Audacity’s default view of an audio file displays volume over time. The following shows how it displays part of the MP3 file for Paul Miller’s Nodalities interview with David Provost. I don’t mean to pick on the Talis broadcasts, but this particular interview makes for a good visual example of how different the volumes in two speaker’s voice volumes may come across:
When viewing this in Audacity, if you click on one of the narrow parts of the blue bar (for example, at 10:20) and click the Play button, you’ll hear Paul’s voice. If you click on one of the wide parts, you’ll hear David’s voice. Paul may be soft-spoken, and he often interviews people who are excited about the technology they’re evangelizing, but as I said earlier, the luck of the connection has more to do with the volume differences than personal style.
This is easy enough to remediate with an Audacity feature called compression, which makes the loud sounds quieter and the quiet sounds louder. (As the Wikipedia page for dynamic range compression points out, this is unrelated to file size compression.) As a bit of specialized rock and roll hardware, compression boxes are popular with guitar players for providing more sustain by boosting the signal as the note dies away without adding to the distortion. (The down side is that boosting quiet sounds can turn a slight buzz or hum into a loud one, and reducing the loud sounds can take the crunch out of your attack with chords.) I still have the MXR Dyna-Comp Compressor that I bought in 1979, which is apparently a collector’s item now; an ebay search for “vintage mxr dyna-comp” gets multiple hits. At the end of the song “Cooper Square” on this page you can hear my unsuccessful and then succesful attempts to step on the Dyna Comp switch to turn off the hum, and if you turn it way up, you may hear the other guys laughing at me.
To compress all or part of an audio file with Audacity, select the part to compress and then pick Compressor from the Effect menu to display the Dynamic Range Compressor dialog box. After trying several combinations of settings on this dialog box with the Talis interview, I had the best luck with Threshold on -35, Ratio on 3:1, Attack Time on .1, and “Normalize to 0db after compressing” unchecked. The result looked like this:
It looks spiky, but it’s much easier to listen to without touching your player’s volume control, and I’d recommend that anyone who isn’t compressing their podcasts before posting them use this open-source, cross-platform tool follow the same procedure.
Audacity has many more features. To make an audio file out of any sound coming out of my computer, I can connect the headphone out jack to the microphone in jack and record with it. You can cut, copy, and paste when you want to trim something, add various other effects, and even do multi-track recording, although I haven’t tried that much. And you can’t beat it for the price.
Excellent tips, Bob: I have Audacity myself (with a capital A I mean though I have the small-a audacity as well.) But I haven’t used it as effectively as you have.
One thing I can add about the hum issue is that you can use the noise filter to get rid of it. Just find some unadulterated hum, use it to train the noise flier and then apply it to the whole file.

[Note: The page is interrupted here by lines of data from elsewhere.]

(** C16: for an id other than ['x'], ['y'],
    ['r'] whose options are [null] or [undefined] (a user writing
    [scales: {foo: null}]), [determineAxis] throws a [TypeError]. *)
Theorem determineAxis_nullish_throws id so h :
  ~ reserved_id id -> so = VUndef \/ so = VNull -> determineAxis id so h = inl TypeError.
Proof.
  intros Hr Hso. rewrite determineAxis_unreserved by done.
  by destruct Hso as [-> | ->].
Qed.

(** The value [axisFromPosition] gives is a string or [undefined]. *)
Lemma axisFromPosition_cases p :
  axisFromPosition p = VUndef \/ exists s, axisFromPosition p = VStr s.
Proof. unfold axisFromPosition. repeat case_decide; eauto. Qed.

(** C15: when the [axis] option of the scale options
    is a string whenever it is truthy, [determineAxis] returns, if it
    returns, a string and leaves the heap unchanged: the typing the spec
    (4.1) gives it ("always returns a string"), under the typing of the
    options it reads.  Without that hypothesis the option is returned as
    it is (C9). *)
Theorem determineAxis_string id so h r h' :
  (forall l, so = VRef l -> js_truthy (js_get_loc h l "axis") = true ->
     exists s, js_get_loc h l "axis" = VStr s) ->
  determineAxis id so h = inr (r, h') -> h' = h /\ exists s, r = VStr s.
Proof.
  intros Hax. unfold determineAxis. case_decide; [intros [=<- <-]; eauto|].
  assert (Hpos : forall p, (js_lor (axisFromPosition p) (se_ret (VStr (first_char_lower id)))) h
                           = inr (r, h') -> h' = h /\ exists s, r = VStr s).
  { intros p. unfold js_lor.
    destruct (axisFromPosition_cases p) as [-> | [s ->]]; cbn; [|case_bool_decide];
      intros [=<- <-]; eauto. }
  destruct so as [| | | | |l]; try discriminate; cbn [js_get]; unfold se_bind;
    try (apply Hpos). unfold js_lor at 1.
  destruct (js_truthy (js_get_loc h l "axis")) eqn:Ht.
  - intros [=<- <-]. split; [done|]. by apply (Hax l).
  - apply Hpos.
Qed.

(** ** The placeholder ids *)

(** C17: for the cartesian axes, [_index_]/[_value_]
    and the axis are inverse to each other under a chart index axis of
    ['x'] or ['y']. *)
Theorem placeholder_roundtrip a ia :
  a = "x" \/ a = "y" -> ia = "x" \/ ia = "y" ->
  getAxisFromDefaultScaleID (getDefaultScaleIDFromAxis (VStr a) (VStr ia)) (VStr ia) = VStr a /\
  forall p, p = "_index_" \/ p = "_value_" ->
  getDefaultScaleIDFromAxis (getAxisFromDefaultScaleID p (VStr ia)) (VStr ia) = p.
Proof.
  intros Ha Hia. split.
  - destruct Ha as [-> | ->], Hia as [-> | ->]; vm_compute; reflexivity.
  - intros p [-> | ->]; destruct Hia as [-> | ->]; vm_compute; reflexivity.
Qed.

(** C18: the radial axis ['r'] has no placeholder of its own: under any
    other index axis it is mapped to [_value_], which maps back to the
    cartesian axis that is not ['x'] when the index axis is ['x'], and to
    ['x'] under any other index axis, so never to ['r']. *)
Theorem placeholder_radial_roundtrip ia :
  ia <> VStr "r" ->
  getDefaultScaleIDFromAxis (VStr "r") ia = "_value_" /\
  getAxisFromDefaultScaleID (getDefaultScaleIDFromAxis (VStr "r") ia) ia =
    if decide (ia = VStr "x") then VStr "y" else VStr "x".
Proof.
  intros Hia. unfold getDefaultScaleIDFromAxis. rewrite decide_False by congruence.
  split; [done|]. unfold getAxisFromDefaultScaleID.
  rewrite decide_False by discriminate. by rewrite decide_True.
Qed.

(** ** Concrete runs *)

(** A default registry with a ['bar'] type whose dataset defaults set
    [indexAxis: 'y'], empty chart options, and some scale options. *)
Definition axis_heap : heap := heap_of [
  plain [("bar", VRef 1)];                         (* 0: defaults *)
  plain [("datasets", VRef 2)];                    (* 1: defaults.bar *)
  plain [("indexAxis", VStr "y")];                 (* 2: defaults.bar.datasets *)
  plain [];                                        (* 3: chart options *)
  plain [("position", VStr "left")];               (* 4 *)
  plain [];                                        (* 5 *)
  plain [("axis", VStr "r")];                      (* 6 *)
  mkObj OPlain [] (Some 6)                         (* 7: inherits axis 'r' *)
].

(** The examples of section 8 of the
    spec: [('x', {})] is ['x'], [('my-scale', {position: 'left'})] is
    ['y'], [('R', {})] is ['r'], [('custom', {})] is ['c']. *)
Lemma determineAxis_spec_examples :
  determineAxis "x" (VRef 5) axis_heap = inr (VStr "x", axis_heap) /\
  determineAxis "my-scale" (VRef 4) axis_heap = inr (VStr "y", axis_heap) /\
  determineAxis "R" (VRef 5) axis_heap = inr (VStr "r", axis_heap) /\
  determineAxis "custom" (VRef 5) axis_heap = inr (VStr "c", axis_heap).
Proof. split_and!; vm_compute; reflexivity. Qed.

Lemma axis_heap_wf : heap_wf axis_heap.
Proof. apply heap_wf_b_sound. vm_compute. reflexivity. Qed.

Lemma getIndexAxis_precedence_witness :
  index_axis_spec axis_heap 0 3 "bar" = VStr "y" /\
  exists h', getIndexAxis (VRef 0) (VStr "bar") (VRef 3) axis_heap =
             inr (index_axis_spec axis_heap 0 3 "bar", h') /\ heap_ext axis_heap h'.
Proof.
  split; [vm_compute; reflexivity|].
  apply getIndexAxis_precedence; [exact axis_heap_wf|vm_compute; eauto|vm_compute; eauto].
Defined.

Lemma not_reserved_foo : ~ reserved_id "foo".
Proof. unfold reserved_id. intros [H|[H|H]]; discriminate. Qed.

Lemma determineAxis_reserved_witness :
  determineAxis "x" VNull axis_heap = inr (VStr "x", axis_heap).
Proof. apply determineAxis_reserved. left. reflexivity. Defined.

Lemma determineAxis_axis_option_witness :
  determineAxis "foo" (VRef 7) axis_heap = inr (VStr "r", axis_heap).
Proof.
  apply (determineAxis_axis_option "foo" 7 axis_heap not_reserved_foo).
  vm_compute. reflexivity.
Defined.

Lemma determineAxis_position_witness :
  determineAxis "foo" (VRef 4) axis_heap = inr (VStr "y", axis_heap) /\
  determineAxis "foo" (VRef 5) axis_heap = inr (VStr "f", axis_heap).
Proof.
  split.
  - apply (proj1 (proj2 (determineAxis_position "foo" 4 axis_heap not_reserved_foo
                           ltac:(vm_compute; reflexivity)))).
    left. vm_compute. reflexivity.
  - apply (proj2 (proj2 (determineAxis_position "foo" 5 axis_heap not_reserved_foo
                           ltac:(vm_compute; reflexivity)))).
    vm_compute. reflexivity.
Defined.

Lemma determineAxis_string_witness :
  determineAxis "foo" (VRef 7) axis_heap = inr (VStr "r", axis_heap) /\
  (axis_heap = axis_heap /\ exists s, VStr "r" = VStr s).
Proof.
  assert (Hrun : determineAxis "foo" (VRef 7) axis_heap = inr (VStr "r", axis_heap))
    by (vm_compute; reflexivity).
  split; [exact Hrun|].
  apply (determineAxis_string "foo" (VRef 7) axis_heap); [|exact Hrun].
  intros l [=<-] _. exists "r". vm_compute. reflexivity.
Defined.


Lemma determineAxis_nullish_throws_witness :
  determineAxis "foo" VNull axis_heap = inl TypeError.
Proof. apply determineAxis_nullish_throws; [exact not_reserved_foo|right; reflexivity]. Defined.

Lemma placeholder_roundtrip_witness :
  getAxisFromDefaultScaleID (getDefaultScaleIDFromAxis (VStr "y") (VStr "x")) (VStr "x") = VStr "y".
Proof. apply (placeholder_roundtrip "y" "x"); [right|left]; reflexivity. Defined.

Lemma placeholder_radial_roundtrip_witness :
  getDefaultScaleIDFromAxis (VStr "r") (VStr "x") = "_value_" /\
  getAxisFromDefaultScaleID (getDefaultScaleIDFromAxis (VStr "r") (VStr "x")) (VStr "x") = VStr "y".
Proof. apply (placeholder_radial_roundtrip (VStr "x")). discriminate. Defined.

(** ** What the resolver does to the heap

    [getIndexAxis] only allocates the literals of [x || {}];
    [determineAxis] only reads. *)

Lemma getIndexAxis_grows defaults type opts : Pres grows (getIndexAxis defaults type opts).
Proof. unfold getIndexAxis. pres_split; auto with chartjs. Qed.

Lemma determineAxis_pres R `{!HeapPreorder R} id scaleOptions :
  Pres R (determineAxis id scaleOptions).
Proof. unfold determineAxis. pres_split. Qed.

#[export] Hint Resolve getIndexAxis_grows : chartjs.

BTW, if you are feeling really ambitious, you can try using Second Life to host the podcast. Basically you would have one avatar record the chat on a machinanime (i.e., “machine anime” or a video recording) while the others talk and then you could extract the audio from the movie. You can even have a live audience listen in and/or a do live broadcast to streaming video.
SL’s voice module does a good job of equalizing the volumes of the speakers' voices. You can also adjust the volume manually, although you can get a nasty overdriven-amp effect if someone comes in too hot.